:: PROBLEM DESCRIPTION ::
Below are entries. Reproduce exactly the lines between the line holding "Exceptions are an" and the line holding "(** ** Exceptions *)", inclusive, and only those.

-*-*-

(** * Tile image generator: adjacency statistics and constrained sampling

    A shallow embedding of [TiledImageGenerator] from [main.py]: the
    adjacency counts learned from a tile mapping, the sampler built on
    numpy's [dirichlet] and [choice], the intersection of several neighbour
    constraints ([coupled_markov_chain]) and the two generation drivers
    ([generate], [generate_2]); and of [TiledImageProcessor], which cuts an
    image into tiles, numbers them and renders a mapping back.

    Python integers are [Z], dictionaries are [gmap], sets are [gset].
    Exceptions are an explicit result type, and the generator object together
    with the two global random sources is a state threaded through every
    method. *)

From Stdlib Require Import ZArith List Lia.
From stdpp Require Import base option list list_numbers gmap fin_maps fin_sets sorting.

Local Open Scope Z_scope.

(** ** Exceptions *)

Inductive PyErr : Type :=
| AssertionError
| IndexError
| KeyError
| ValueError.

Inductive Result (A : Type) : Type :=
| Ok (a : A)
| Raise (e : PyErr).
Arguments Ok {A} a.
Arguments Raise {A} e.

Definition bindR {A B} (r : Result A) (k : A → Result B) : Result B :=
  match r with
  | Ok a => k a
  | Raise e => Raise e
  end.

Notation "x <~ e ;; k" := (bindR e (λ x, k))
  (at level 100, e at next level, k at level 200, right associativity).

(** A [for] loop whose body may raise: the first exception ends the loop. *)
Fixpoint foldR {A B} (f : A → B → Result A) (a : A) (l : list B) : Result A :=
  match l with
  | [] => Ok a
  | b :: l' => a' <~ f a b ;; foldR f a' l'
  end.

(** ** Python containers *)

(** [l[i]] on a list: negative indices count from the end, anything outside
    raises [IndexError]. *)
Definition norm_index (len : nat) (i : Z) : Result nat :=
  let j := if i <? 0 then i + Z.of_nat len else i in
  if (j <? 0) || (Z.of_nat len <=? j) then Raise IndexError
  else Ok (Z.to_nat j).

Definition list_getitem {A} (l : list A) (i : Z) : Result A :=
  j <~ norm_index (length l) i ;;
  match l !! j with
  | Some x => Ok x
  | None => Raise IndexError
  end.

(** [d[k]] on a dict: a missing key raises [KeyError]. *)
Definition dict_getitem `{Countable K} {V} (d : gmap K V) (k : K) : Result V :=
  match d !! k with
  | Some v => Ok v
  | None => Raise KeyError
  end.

-*-*-

:: RESULT ::
    Exceptions are an explicit result type, and the generator object together
    with the two global random sources is a state threaded through every
    method. *)

From Stdlib Require Import ZArith List Lia.
From stdpp Require Import base option list list_numbers gmap fin_maps fin_sets sorting.

Local Open Scope Z_scope.

(** ** Exceptions *)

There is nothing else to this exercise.